# Task description
Only one stretch of the listing below is wanted. Begin at the line that has "pose proof (N.mod_lt (i", stop after the line that has "rewrite (permuted_perm e", and repeat every line in between exactly.

# Records provided
Lemma sift_down_correct fuel (l : list A) root e work k :
  slice_len l -> e <= len l -> k <= root -> root < e ->
  heap_but l k e root -> (N.to_nat (e - root) < fuel)%nat -> work + 2 * (e - root) < usize_max ->
  exists l' work', run (sift_down compare fuel l root e work) = Ok (l', work') /\
    heap l' k e /\ permuted e l l' /\ work' <= work + 2 * (e - root).
Proof using pre.
  revert l root work. induction fuel as [|fuel IH]; intros l root work Hl He Hk Hroot Hheap Hf Hw; [lia|].
  cbn [sift_down]. cbn zeta. unfold slice_len in Hl.
  run_steps. rewrite (proj2 (checked_mul_Some root 2 (2 * root)) ltac:(lia)). cbn [mbind option_bind].
  rewrite (proj2 (checked_add_Some (2 * root) 1 (2 * root + 1)) ltac:(lia)). cbn [ok_or mbind outcome_bind].
  destruct (N.leb_spec e (2 * root + 1)) as [Hleaf|Hleft].
  { rewrite run_ret. exists l, work. split; [done|]. split; [by eapply heap_but_leaf|].
    split; [apply permuted_refl|lia]. }
  run_steps. rewrite (proj2 (checked_add_Some (2 * root + 1) 1 (2 * root + 2)) ltac:(lia)).
  cbn [ok_or mbind outcome_bind].
  destruct (get_lt_Some l root) as [x Hx]; [lia|].
  destruct (largest_child l root e work x Hl He Hleft ltac:(lia) Hx)
    as (child&y&w1&Hrun&Hch&Hce&Hy&Hmax&Hw1).
  rewrite run_bind; [|unfold poll_work; solve_transparent|unfold poll_work; solve_transparent].
  rewrite Hrun. cbn [mbind outcome_bind]. run_steps.
  rewrite run_poll_work by lia. run_steps.
  rewrite (proj2 (index_Ok _ _ _) Hx). run_steps. rewrite (proj2 (index_Ok _ _ _) Hy). run_steps.
  assert (Hgrow : root < child) by (unfold child_of in Hch; lia).
  destruct (is_lt (compare x y)) eqn:Hxy; cbn [negb].
  - run_steps. destruct (swap_Ok l root child x y Hx Hy) as (l1&Hsw&Hget&Hperm). rewrite Hsw.
    cbn [mbind outcome_bind].
    assert (Hlen : len l1 = len l) by (eapply permuted_len, (Hperm e); lia).
    destruct (IH l1 child (w1 + 1)) as (l'&w'&Hr&Hh&Hp&Hb).
    + unfold slice_len. by rewrite Hlen.
    + by rewrite Hlen.
    + lia.
    + done.
    + eapply heap_but_swap; eauto using lt_le.
    + lia.
    + lia.
    + exists l', w'. split; [done|]. split; [done|]. split; [|lia].
      eapply permuted_trans; [|exact Hp]. apply Hperm; lia.
  - rewrite run_ret. exists l, (w1 + 1). split; [done|].
    split; [|split; [apply permuted_refl|lia]].
    eapply heap_but_done; [done|exact Hx|]. intros c z Hc Hce' Hz.
    apply le_trans with y; [by apply (Hmax c)|by apply not_lt_le].
Qed.

(** ** Building the heap *)

#[local] Instance build_step_transparent n st r : Transparent (build_step compare n st r).
Proof using Type. destruct st. apply _. Qed.

Lemma reverse_range_snoc a b : a <= b -> reverse (range a (b + 1)) = b :: reverse (range a b).
Proof using Type. intros H. by rewrite range_snoc, reverse_app. Qed.

Lemma build_correct n m (l : list A) w :
  slice_len l -> len l = n -> N.of_nat m <= n / 2 -> heap l (N.of_nat m) n ->
  w + N.of_nat m * (2 * n) < usize_max ->
  exists l' w', run (foldM (build_step compare n) (l, w) (reverse (range 0 (N.of_nat m)))) = Ok (l', w') /\
    heap l' 0 n /\ l' ≡ₚ l /\ w' <= w + N.of_nat m * (2 * n).
Proof using pre.
  revert l w. induction m as [|m IH]; intros l w Hl Hn Hm Hheap Hw.
  { exists l, w. rewrite range_empty by lia. split; [done|]. split; [done|]. split; [done|lia]. }
  rewrite Nat2N.inj_succ, <- N.add_1_r in *. rewrite reverse_range_snoc by lia.
  cbn [foldM]. rewrite run_bind by solve_transparent.
  assert (Hmn : N.of_nat m < n).
  { pose proof (N.Div0.mul_div_le n 2) as Hd. revert Hm Hd. generalize (n / 2). lia. }
  destruct (sift_down_correct (S (N.to_nat n)) l (N.of_nat m) n w (N.of_nat m)) as (l1&w1&Hr&Hh&Hp&Hb).
  - done.
  - lia.
  - lia.
  - done.
  - split.
    + intros p c x y Hk Hpr Hc Hpc. apply (Hheap p c x y); [lia|done|done].
    + intros p c x y Hk Hpc. unfold child_of in Hpc. lia.
  - lia.
  - nia.
  - cbn [build_step]. rewrite Hr. cbn [mbind outcome_bind].
    assert (Hlen : len l1 = len l) by (by eapply permuted_len).
    destruct (IH l1 w1) as (l2&w2&Hr2&Hh2&Hp2&Hb2).
    + unfold slice_len. by rewrite Hlen.
    + lia.
    + revert Hm. generalize (n / 2). lia.
    + done.
    + nia.
    + exists l2, w2. split; [done|]. split; [done|]. split; [|nia].
      rewrite Hp2. by eapply permuted_perm.
Qed.

Lemma heap_root l e i x y : heap l 0 e -> i < e -> e <= len l ->
  at_ l 0 = Some x -> at_ l i = Some y -> le y x.
Proof using pre.
  intros Hh Hi He Hx. revert y. induction i as [i IH] using (well_founded_induction N.lt_wf_0).
  intros y Hy. destruct (N.eq_dec i 0) as [->|Hi0]; [rewrite Hx in Hy; injection Hy as <-; apply le_refl|].
  assert (exists p, child_of p i /\ p < i) as (p&Hp&Hpi).
  { exists ((i - 1) / 2). unfold child_of. pose proof (N.div_mod (i - 1) 2 ltac:(lia)) as Hd.
    pose proof (N.mod_lt (i - 1) 2 ltac:(lia)) as Hm. revert Hd Hm.
    generalize ((i - 1) / 2) as q, ((i - 1) mod 2) as r. lia. }
  destruct (get_lt_Some l p) as [z Hz]; [lia|].
  apply le_trans with z; [by apply (Hh p i); [lia|..]|]. by apply (IH p); [|lia|].
Qed.

(** ** Extracting the maxima *)

#[local] Instance extract_step_transparent n st r : Transparent (extract_step compare n st r).
Proof using Type. destruct st. unfold extract_step. solve_transparent. Qed.

(** From [e] on the slice is sorted, above everything before it. *)
Definition sorted_from (l : list A) (e : N) : Prop :=
  forall i j x y, i < j -> e <= j -> at_ l i = Some x -> at_ l j = Some y -> le x y.

(** One extraction: the maximum goes to [e]. *)
Lemma extract_one n (l : list A) w e :
  slice_len l -> len l = n -> 1 <= e < n -> heap l 0 (e + 1) -> sorted_from l (e + 1) ->
  w + 2 * n < usize_max ->
  exists l' w', run (extract_step compare n (l, w) e) = Ok (l', w') /\
    heap l' 0 e /\ sorted_from l' e /\ l' ≡ₚ l /\ w' <= w + 2 * n.
Proof using pre.
  intros Hl Hn He Hh Hs Hw. unfold extract_step.
  destruct (get_lt_Some l 0) as [x Hx]; [lia|]. destruct (get_lt_Some l e) as [z Hz]; [lia|].
  destruct (swap_Ok l 0 e x z Hx Hz) as (l1&Hsw&Hget&Hperm). run_steps. rewrite Hsw. run_steps.
  assert (Hp1 : permuted (e + 1) l l1) by (apply Hperm; lia).
  assert (Hlen1 : len l1 = len l) by (by eapply permuted_len).
  destruct (sift_down_correct (S (N.to_nat n)) l1 0 e w 0) as (l2&w2&Hr&Hh2&Hp2&Hb).
  - unfold slice_len. by rewrite Hlen1.
  - lia.
  - lia.
  - lia.
  - split.
    + intros p c a b _ Hp0 Hc Hpc. pose proof Hpc as Hpc'. unfold child_of in Hpc'. rewrite !Hget.
      destruct (N.eqb_spec p e), (N.eqb_spec c e); try lia.
      destruct (N.eqb_spec p 0), (N.eqb_spec c 0); try lia.
      by apply (Hh p c); try lia.
    + intros p c a b _ Hpc. unfold child_of in Hpc. lia.
  - lia.
  - lia.
  - exists l2, w2. split; [done|]. split; [done|]. split; [|split; [|lia]].
    2: { rewrite (permuted_perm e l1 l2 Hp2). by eapply permuted_perm. }
    assert (Hkeep : forall j, e <= j -> at_ l2 j = at_ l1 j).
    { intros j Hj. destruct Hp2 as [_ Hd]. rewrite !get_lookup.
      replace (N.to_nat j) with (N.to_nat e + (N.to_nat j - N.to_nat e))%nat by lia.
      rewrite <- !lookup_drop. by rewrite Hd. }
    assert (Hfrom : forall i a, i < e -> at_ l2 i = Some a -> exists i', i' <= e /\ at_ l i' = Some a).
    { intros i a Hi Ha. assert (Hin : a ∈ take (N.to_nat e) l1).
      { destruct Hp2 as [Hpt _]. rewrite <- Hpt. apply list_elem_of_lookup. exists (N.to_nat i).
        rewrite lookup_take_lt by lia. by rewrite <- get_lookup. }
      apply list_elem_of_lookup in Hin as (i'&Hi'%lookup_take_Some). destruct Hi' as [Ha' Hlt].
      assert (Hg : at_ l1 (N.of_nat i') = Some a) by (by rewrite get_lookup, Nat2N.id).
      rewrite Hget in Hg. destruct (N.eqb_spec (N.of_nat i') e); [lia|].
      destruct (N.eqb_spec (N.of_nat i') 0); [|exists (N.of_nat i'); split; [lia|done]].
      injection Hg as <-. exists e. split; [lia|done]. }
    intros i j a b Hij Hj Ha Hb'. rewrite (Hkeep j Hj) in Hb'. rewrite Hget in Hb'.
    destruct (N.eqb_spec j e) as [->|Hje].
    + injection Hb' as <-. destruct (Hfrom i a Hij Ha) as (i'&Hi'&Ha').
      by apply (heap_root l (e + 1) i'); [done|lia|lia|..].
    + destruct (N.eqb_spec j 0); [lia|]. destruct (N.lt_ge_cases i e) as [Hie|Hie].
      * destruct (Hfrom i a Hie Ha) as (i'&Hi'&Ha'). apply (Hs i' j); [lia|lia|done|done].
      * rewrite (Hkeep i Hie), Hget in Ha. destruct (N.eqb_spec i e) as [->|].
        -- injection Ha as <-. apply (Hs 0 j); [lia|lia|done|done].
        -- destruct (N.eqb_spec i 0); [lia|]. apply (Hs i j); [lia|lia|done|done].
Qed.

Lemma extract_correct n m (l : list A) w :
  slice_len l -> len l = n -> (1 <= m)%nat -> N.of_nat m <= n ->
  heap l 0 (N.of_nat m) -> sorted_from l (N.of_nat m) ->
  w + N.of_nat m * (2 * n) < usize_max ->
  exists l' w', run (foldM (extract_step compare n) (l, w) (reverse (range 1 (N.of_nat m)))) = Ok (l', w') /\
    sorted_from l' 1 /\ l' ≡ₚ l.
Proof using pre.
  revert l w. induction m as [|m IH]; intros l w Hl Hn Hm Hmn Hheap Hs Hw; [lia|].
  destruct m as [|m].
  { exists l, w. rewrite range_empty by lia. done. }
  rewrite Nat2N.inj_succ, <- N.add_1_r in Hmn, Hheap, Hs, Hw |- *. rewrite reverse_range_snoc by lia.
  cbn [foldM]. rewrite run_bind by solve_transparent.
  destruct (extract_one n l w (N.of_nat (S m))) as (l1&w1&->&Hh1&Hs1&Hp1&Hb1); try done; try nia.
  cbn [mbind outcome_bind].
  assert (Hlen : len l1 = len l) by (unfold len; by rewrite Hp1).
  destruct (IH l1 w1) as (l2&w2&Hr&Hs2&Hp2).
  - unfold slice_len. by rewrite Hlen.
  - lia.
  - lia.
  - lia.
  - done.
  - done.
  - nia.
  - exists l2, w2. split; [done|]. split; [done|]. by rewrite Hp2.
Qed.

Lemma get_cons_succ (x : A) l i : at_ (x :: l) (i + 1) = at_ l i.
Proof using Type.
  rewrite !get_lookup. by replace (N.to_nat (i + 1)) with (S (N.to_nat i)) by lia.
Qed.

Lemma sorted_from_StronglySorted l : sorted_from l 1 -> StronglySorted le l.
Proof using Type.
  induction l as [|x l IH]; intros H; constructor.
  - apply IH. intros i j a b Hij Hj Ha Hb. apply (H (i + 1) (j + 1)); [lia|lia|..];
      by rewrite get_cons_succ.
  - apply Forall_forall. intros y (i&Hi)%elem_of_get.
    apply (H 0 (i + 1)); [lia|lia|done|]. by rewrite get_cons_succ.
Qed.

Lemma cancellable_sort_transparent (l : list A) :
  Transparent (cancellable_sort_unstable_by compare l).
Proof using Type.
  unfold cancellable_sort_unstable_by. cbn zeta. apply transparent_bind; [apply _|]. intros _.
  destruct (len l <? 2); [apply _|].
  apply transparent_bind; [apply _|].
  intros [v w]. apply transparent_bind; [apply _|].
  intros [v' w']. apply transparent_bind; apply _.
Qed.

Lemma sort_correct (l : list A) :
  slice_len l -> 4 * len l * len l < usize_max ->
  exists l', run (cancellable_sort_unstable_by compare l) = Ok l' /\
    StronglySorted le l' /\ l' ≡ₚ l.
Proof using pre.
  intros Hl Hw. unfold cancellable_sort_unstable_by. cbn zeta.
  assert (Ht : forall v w, Transparent
    ('(values, _) ← foldM (extract_step compare (len l)) (v, w) (reverse (range 1 (len l)));
     _ ← check_cancel 0; mret values)).
  { intros v w. apply transparent_bind; [apply _|]. intros [v' w']. apply transparent_bind; apply _. }
  rewrite run_bind; [rewrite run_check_cancel; cbn [mbind outcome_bind]|apply _|].
  2: { intros _. destruct (len l <? 2); [apply _|].
       apply transparent_bind; [apply _|].
       intros [v w]. apply Ht. }
  destruct (N.ltb_spec (len l) 2) as [Hsmall|Hbig].
  { exists l. split; [done|]. split; [|done]. destruct l as [|x [|y l]].
    - constructor.
    - constructor; [constructor|by apply Forall_nil].
    - rewrite !len_cons in Hsmall. lia. }
  pose proof (N.Div0.mul_div_le (len l) 2) as Hd. pose proof (N.Div0.div_mod (len l) 2) as Hdm.
  pose proof (N.mod_lt (len l) 2 ltac:(lia)) as Hml.
  destruct (build_correct (len l) (N.to_nat (len l / 2)) l 0) as (l1&w1&Hr1&Hh1&Hp1&Hb1).
  - done.
  - done.
  - lia.
  - intros p c x y Hp Hc Hpc. exfalso. unfold child_of in Hpc. rewrite N2Nat.id in Hp.
    revert Hp Hdm Hml. generalize (len l / 2) as q, (len l mod 2) as r. lia.
  - rewrite N2Nat.id. revert Hd. generalize (len l / 2). nia.
  - rewrite N2Nat.id in *. rewrite run_bind; [|apply _|intros [v w]; apply Ht]. rewrite Hr1. cbn [mbind outcome_bind].
    assert (Hlen : len l1 = len l) by (unfold len; by rewrite Hp1).
    destruct (extract_correct (len l) (N.to_nat (len l)) l1 w1) as (l2&w2&Hr2&Hs2&Hp2).
    + unfold slice_len. by rewrite Hlen.
    + done.
    + lia.
    + lia.
    + by rewrite N2Nat.id.
    + rewrite N2Nat.id. intros i j x y Hij Hj Hx Hy. apply get_Some_lt in Hy. lia.
    + rewrite N2Nat.id. revert Hb1 Hd. generalize (len l / 2). nia.
    + rewrite N2Nat.id in Hr2. rewrite run_bind; [|apply _|intros [v w]; solve_transparent].
      rewrite Hr2. cbn [mbind outcome_bind]. run_steps.
      exists l2. split; [done|]. split; [by apply sorted_from_StronglySorted|]. by rewrite Hp2.
Qed.
End correct.

(** ** Retain *)

Section retain.
Context {A : Type} (retain : A -> bool).

#[local] Instance retain_step_transparent st i : Transparent (retain_step retain st i).
Proof using Type. destruct st. unfold retain_step. solve_transparent. Qed.

Lemma cancellable_retain_transparent (l : list A) : Transparent (cancellable_retain retain l).
Proof using Type.
  unfold cancellable_retain. apply transparent_bind; [apply _|]. intros [v w]. solve_transparent.
Qed.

# Your response
    pose proof (N.mod_lt (i - 1) 2 ltac:(lia)) as Hm. revert Hd Hm.
    generalize ((i - 1) / 2) as q, ((i - 1) mod 2) as r. lia. }
  destruct (get_lt_Some l p) as [z Hz]; [lia|].
  apply le_trans with z; [by apply (Hh p i); [lia|..]|]. by apply (IH p); [|lia|].
Qed.

(** ** Extracting the maxima *)

#[local] Instance extract_step_transparent n st r : Transparent (extract_step compare n st r).
Proof using Type. destruct st. unfold extract_step. solve_transparent. Qed.

(** From [e] on the slice is sorted, above everything before it. *)
Definition sorted_from (l : list A) (e : N) : Prop :=
  forall i j x y, i < j -> e <= j -> at_ l i = Some x -> at_ l j = Some y -> le x y.

(** One extraction: the maximum goes to [e]. *)
Lemma extract_one n (l : list A) w e :
  slice_len l -> len l = n -> 1 <= e < n -> heap l 0 (e + 1) -> sorted_from l (e + 1) ->
  w + 2 * n < usize_max ->
  exists l' w', run (extract_step compare n (l, w) e) = Ok (l', w') /\
    heap l' 0 e /\ sorted_from l' e /\ l' ≡ₚ l /\ w' <= w + 2 * n.
Proof using pre.
  intros Hl Hn He Hh Hs Hw. unfold extract_step.
  destruct (get_lt_Some l 0) as [x Hx]; [lia|]. destruct (get_lt_Some l e) as [z Hz]; [lia|].
  destruct (swap_Ok l 0 e x z Hx Hz) as (l1&Hsw&Hget&Hperm). run_steps. rewrite Hsw. run_steps.
  assert (Hp1 : permuted (e + 1) l l1) by (apply Hperm; lia).
  assert (Hlen1 : len l1 = len l) by (by eapply permuted_len).
  destruct (sift_down_correct (S (N.to_nat n)) l1 0 e w 0) as (l2&w2&Hr&Hh2&Hp2&Hb).
  - unfold slice_len. by rewrite Hlen1.
  - lia.
  - lia.
  - lia.
  - split.
    + intros p c a b _ Hp0 Hc Hpc. pose proof Hpc as Hpc'. unfold child_of in Hpc'. rewrite !Hget.
      destruct (N.eqb_spec p e), (N.eqb_spec c e); try lia.
      destruct (N.eqb_spec p 0), (N.eqb_spec c 0); try lia.
      by apply (Hh p c); try lia.
    + intros p c a b _ Hpc. unfold child_of in Hpc. lia.
  - lia.
  - lia.
  - exists l2, w2. split; [done|]. split; [done|]. split; [|split; [|lia]].
    2: { rewrite (permuted_perm e l1 l2 Hp2). by eapply permuted_perm. }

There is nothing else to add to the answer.